攻方应当:① 证宗教性「主导」——指控的核心动机是信仰本身,而非真实的公共安全或普通犯罪;② 攻「非必需的限制」——证对宗教自由的限制并非「法律规定、为公共安全所必需」,而是借公共安全之名行打压之实(对照 2018-07 以「反恐」外壳打压记者而致删);③ 个案化迫害——别堆该国某群体处境的泛泛报告,须扣本人为何被针对、有无象征性身份;④ 串外部认定——若另有 NCB、国际机构或外国法院认定本案系宗教迫害,分量大增;⑤ 绿通也要打——公共安全威胁的评估依据可质疑(第 89 条要件、合理依据、相关性)。

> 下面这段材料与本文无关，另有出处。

(** A frame written in the syntax of the command line is read as that frame.
    Data, FD and remote frames, with a standard or an extended identifier, in
    upper or lower case and with any dots before the bytes: the frame has the
    identifier, the flags, the length and the bytes that were written. *)
Theorem frame_spec_roundtrip (wr : writing) (s : frame_spec) : spec_ok s → FrameSpec_Parse (spec_text wr s) = Some (spec_meaning s).
Proof.
  destruct s as [can_id bytes|can_id brs bytes|can_id len]; intros [Hid Hok]; unfold FrameSpec_Parse; cbn [spec_text].
  - destruct Hok as [Hl Hb]. change (lit "#") with [35]. cbn [app]. rewrite parseCanId_text by done. cbn [Z.eqb Pos.eqb negb].
    assert (parseClassicFrame (spec_bytes wr (wr_dots wr) bytes) can_id = Some (spec_meaning (SpecData can_id bytes))) as Hc by (unfold parseClassicFrame; by rewrite parseBytes_text by (cbn; done || lia)).
    destruct (spec_bytes wr (wr_dots wr) bytes) as [|c rest] eqn:He; [done|]. destruct (spec_bytes_head _ _ _ _ _ He) as [H1 H2]. by rewrite (proj2 (Z.eqb_neq _ _) H1), (proj2 (Z.eqb_neq _ _) H2).
  - destruct Hok as [Hl Hb]. change (lit "##") with [35; 35]. cbn [app]. rewrite parseCanId_text by done. cbn [Z.eqb Pos.eqb negb].
    destruct brs; [change (lit "1") with [49]|change (lit "0") with [48]]; cbn [app parseFdFrame]; rewrite parseBytes_text by (cbn; done || lia); done.
  - change (lit "#R") with [35; 82]. cbn [app]. rewrite parseCanId_text by done. cbn [Z.eqb Pos.eqb negb]. unfold parseRemoteFrame. destruct len as [n|]; [|done].
    unfold FRAME_PAYLOAD_MAX_CLASSIC. destruct (Z.ltb_spec (48 + n) 48); [lia|]. destruct (Z.gtb_spec (48 + n) (48 + 8)); [lia|]. cbn [orb length Nat.eqb negb]. replace (48 + n - 48) with n by lia. rewrite u8_id by lia. done.
Qed.

Lemma frame_spec_roundtrip_witness :
  spec_text {| wr_lower := true; wr_dots := [0; 1]%nat |} (SpecFd (Z.lor 291 FRAME_CAN_ID_FLAG_EFF) true [171; 1]) = lit "00000123##1ab.01" ∧
  FrameSpec_Parse (lit "00000123##1ab.01") = Some (spec_frame (Z.lor 291 FRAME_CAN_ID_FLAG_EFF) 3 [171; 1]).
Proof.
  split; [vm_compute; reflexivity|]. apply (frame_spec_roundtrip {| wr_lower := true; wr_dots := [0; 1]%nat |} (SpecFd (Z.lor 291 FRAME_CAN_ID_FLAG_EFF) true [171; 1])).
  split; [right; exists 291; split; [vm_compute; split; discriminate|reflexivity]|]. split; [cbn; lia|]. repeat (apply Forall_cons; split; [unfold is_u8; lia|]). constructor.
Defined.

(** ** Lines of a script *)

Notation SCRIPT_LINE_TOKENS_MAX := 64%nat (only parsing).
Notation SCRIPT_ERROR_MESSAGE_SIZE := 160%nat (only parsing).
Notation COMMENT_MARK := 35 (only parsing).
Notation QUOTE := 34 (only parsing).
Definition MICROSECONDS_PER_MILLISECOND : Z := 1000.
Definition MICROSECONDS_PER_SECOND : Z := 1000000.

Inductive TSCRIPT_TOKEN :=
| kSCRIPT_TOKEN_NAME | kSCRIPT_TOKEN_NUMBER | kSCRIPT_TOKEN_DURATION | kSCRIPT_TOKEN_STRING | kSCRIPT_TOKEN_AMPERSAND | kSCRIPT_TOKEN_EQUALS | kSCRIPT_TOKEN_SHIFT_RIGHT
| kSCRIPT_TOKEN_PLUS | kSCRIPT_TOKEN_RANGE | kSCRIPT_TOKEN_COMMA | kSCRIPT_TOKEN_OPEN_PARENTHESIS | kSCRIPT_TOKEN_CLOSE_PARENTHESIS | kSCRIPT_TOKEN_OPEN_BRACKET
| kSCRIPT_TOKEN_CLOSE_BRACKET | kSCRIPT_TOKEN_ASSIGN.
#[export] Instance TSCRIPT_TOKEN_eq_dec : EqDecision TSCRIPT_TOKEN.
Proof. solve_decision. Defined.
Inductive TSCRIPT_LEX_RESULT := kSCRIPT_LEX_LINE | kSCRIPT_LEX_END | kSCRIPT_LEX_ERROR.

(** The text of a token is the line from its first character on. *)
Record ScriptToken := { tk_kind : TSCRIPT_TOKEN; tk_text : list Z; tk_length : Z; tk_number : Z; tk_hex_digits : Z }.
(** The tokens are those counted by [token_count]. *)
Record ScriptLine := { sl_line_number : Z; sl_indent : Z; sl_tokens : list ScriptToken }.
(** The text that is left. *)
Record ScriptLexer := { lx_text : list Z; lx_line_number : Z }.
Record ScriptError := { se_line_number : Z; se_message : list Z }.

Definition ScriptError_Set (self : ScriptError) (line_number : Z) (message : string) : ScriptError := {|
  se_line_number := line_number; se_message := BoundedString_Copy (se_message self) (Some (lit message)) |}.

Record Operator := { op_first : Z; op_second : Z; op_kind : TSCRIPT_TOKEN }.
Definition operator (first second : Z) (kind : TSCRIPT_TOKEN) : Operator := {| op_first := first; op_second := second; op_kind := kind |}.
Definition OPERATORS : list Operator := [
  operator 61 61 kSCRIPT_TOKEN_EQUALS; operator 62 62 kSCRIPT_TOKEN_SHIFT_RIGHT; operator 46 46 kSCRIPT_TOKEN_RANGE; operator 38 0 kSCRIPT_TOKEN_AMPERSAND;
  operator 43 0 kSCRIPT_TOKEN_PLUS; operator 44 0 kSCRIPT_TOKEN_COMMA; operator 40 0 kSCRIPT_TOKEN_OPEN_PARENTHESIS; operator 41 0 kSCRIPT_TOKEN_CLOSE_PARENTHESIS;
  operator 91 0 kSCRIPT_TOKEN_OPEN_BRACKET; operator 93 0 kSCRIPT_TOKEN_CLOSE_BRACKET; operator 61 0 kSCRIPT_TOKEN_ASSIGN ].

Definition ScriptLexer_Init (text : list Z) : ScriptLexer := {| lx_text := text; lx_line_number := 0 |}.

Definition isDecimalDigit (character : Z) : bool := (character >=? 48) && (character <=? 57).
Definition isWordCharacter (character : Z) : bool :=
  ((character >=? 97) && (character <=? 122)) || ((character >=? 65) && (character <=? 90)) || isDecimalDigit character || (character =? 95) || (character =? 45).
Definition isHexDigit (character : Z) : bool :=
  isDecimalDigit character || ((character >=? 97) && (character <=? 102)) || ((character >=? 65) && (character <=? 70)).
Definition hexValue (character : Z) : Z :=
  if isDecimalDigit character then u8 (character - 48)
  else if (character >=? 97) && (character <=? 102) then u8 (character - 97 + 10)
  else u8 (character - 65 + 10).

(** The characters of a token. *)
Definition tk_chars (token : ScriptToken) : list Z := take (Z.to_nat (tk_length token)) (tk_text token).

Definition ScriptToken_Is (token : ScriptToken) (word : string) : bool :=
  bool_decide (tk_kind token = kSCRIPT_TOKEN_NAME) && (tk_length token =? zlen (lit word)) && bool_decide (tk_chars token = lit word).

Definition ScriptToken_HexByte (token : ScriptToken) : option Z :=
  if bool_decide (tk_kind token ≠ kSCRIPT_TOKEN_NAME) && bool_decide (tk_kind token ≠ kSCRIPT_TOKEN_NUMBER) then None
  else if negb (tk_length token =? 2) || negb (isHexDigit ((tk_text token).[0])) || negb (isHexDigit ((tk_text token).[1])) then None
  else Some (u8 (Z.lor (Z.shiftl (hexValue ((tk_text token).[0])) 4) (hexValue ((tk_text token).[1])))).

(** How many characters from the start satisfy the condition of a loop. *)
Fixpoint run_length (P : Z → bool) (text : list Z) : nat := match text with c :: text' => if P c then S (run_length P text') else O | [] => O end.

Definition lineEnd (self : ScriptLexer) : nat := run_length (λ c, negb (c =? 10)) (lx_text self).

(** The loops that read digits; a value is 64 bits wide. *)
Fixpoint hex_number_loop (chars : list Z) (value : Z) : option Z :=
  match chars with [] => Some value | c :: chars' => if isHexDigit c then hex_number_loop chars' (u64 (u64 (value * 16) + hexValue c)) else None end.
Fixpoint decimal_number_loop (chars : list Z) (value : Z) : option Z :=
  match chars with [] => Some value | c :: chars' => if isDecimalDigit c then decimal_number_loop chars' (u64 (u64 (value * 10) + (c - 48))) else None end.
(** The value of the digits in front and what follows them. *)
Fixpoint digits_loop (chars : list Z) (value digits : Z) : Z * Z * list Z :=
  match chars with
  | c :: chars' => if isDecimalDigit c then digits_loop chars' (u64 (u64 (value * 10) + (c - 48))) (digits + 1) else (value, digits, chars)
  | [] => (value, digits, [])
  end.

Definition with_number (token : ScriptToken) (kind : TSCRIPT_TOKEN) (number hex_digits : Z) : ScriptToken := {|
  tk_kind := kind; tk_text := tk_text token; tk_length := tk_length token; tk_number := number; tk_hex_digits := hex_digits |}.

Definition readHexNumber (token : ScriptToken) : option ScriptToken :=
  let chars := tk_chars token in
  if (tk_length token <=? 2) || negb (chars.[0] =? 48) || (negb (chars.[1] =? 120) && negb (chars.[1] =? 88)) then None
  else
    match hex_number_loop (drop 2 chars) 0 with
    | Some value => Some (with_number token kSCRIPT_TOKEN_NUMBER value (u8 (tk_length token - 2)))
    | None => None
    end.

Definition readDecimalNumber (token : ScriptToken) : option ScriptToken :=
  match decimal_number_loop (tk_chars token) 0 with
  | Some value => Some (with_number token kSCRIPT_TOKEN_NUMBER value (tk_hex_digits token))
  | None => None
  end.

Definition readDuration (token : ScriptToken) : option ScriptToken :=
  let '(value, digits, unit) := digits_loop (tk_chars token) 0 0 in
  let duration number := Some (with_number token kSCRIPT_TOKEN_DURATION number (tk_hex_digits token)) in
  if digits =? 0 then None
  else if bool_decide (unit = lit "us") then duration value
  else if bool_decide (unit = lit "ms") then duration (u64 (value * MICROSECONDS_PER_MILLISECOND))
  else if bool_decide (unit = lit "s") then duration (u64 (value * MICROSECONDS_PER_SECOND))
  else None.

Definition classifyWord (token : ScriptToken) : ScriptToken :=
  match readHexNumber token with
  | Some token => token
  | None => match readDecimalNumber token with Some token => token | None => default token (readDuration token) end
  end.

Definition new_token (kind : TSCRIPT_TOKEN) (text : list Z) (length : Z) : ScriptToken := {|
  tk_kind := kind; tk_text := text; tk_length := length; tk_number := 0; tk_hex_digits := 0 |}.

(** The readers: the characters consumed, none where the C function returns 0, and the token. *)
Definition readWord (text : list Z) : option (nat * ScriptToken) :=
  let size := run_length isWordCharacter text in Some (size, classifyWord (new_token kSCRIPT_TOKEN_NAME text (u16 (Z.of_nat size)))).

守方(来源国)则须把指控的普通刑事内核做实(有组织、危害安全的具体行为)、证明限制系法律规定且为公共安全必需、并指出迫害叙事之泛泛。内核越实,宗教色彩越压不过它。
06三个常见误区
07收束与五步行动清单
宗教 / 反恐类申诉的要诀,是把战场从「案中有没有宗教」移到「宗教主不主导、限制必不必需」。可循五步落子:
- 证宗教性「主导」。核心动机须是信仰本身,而非真实的公共安全或普通犯罪。
- 攻「非必需的限制」。证限制并非法律规定、为公共安全所必需,而是借名打压(对照 2018-07)。
- 个案化迫害。别堆群体处境泛泛报告,须扣本人为何被针对、有无象征性身份。
- 串外部认定。另有 NCB / 国际机构 / 外国法院认定系宗教迫害,分量大增。
- 绿通也要打。公共安全威胁的评估依据可质疑(第 89 条要件、合理依据、相关性)。
案子里有宗教,不等于宗教在审判你;当一国以「公共安全」之名、依法限制某项宗教活动,那是执法,不是迫害——除非你能证明:真正坐在被告席上的,是你的信仰本身,而非你的行为。宗教这张牌,比的从来不是「有没有」,而是「主不主导」。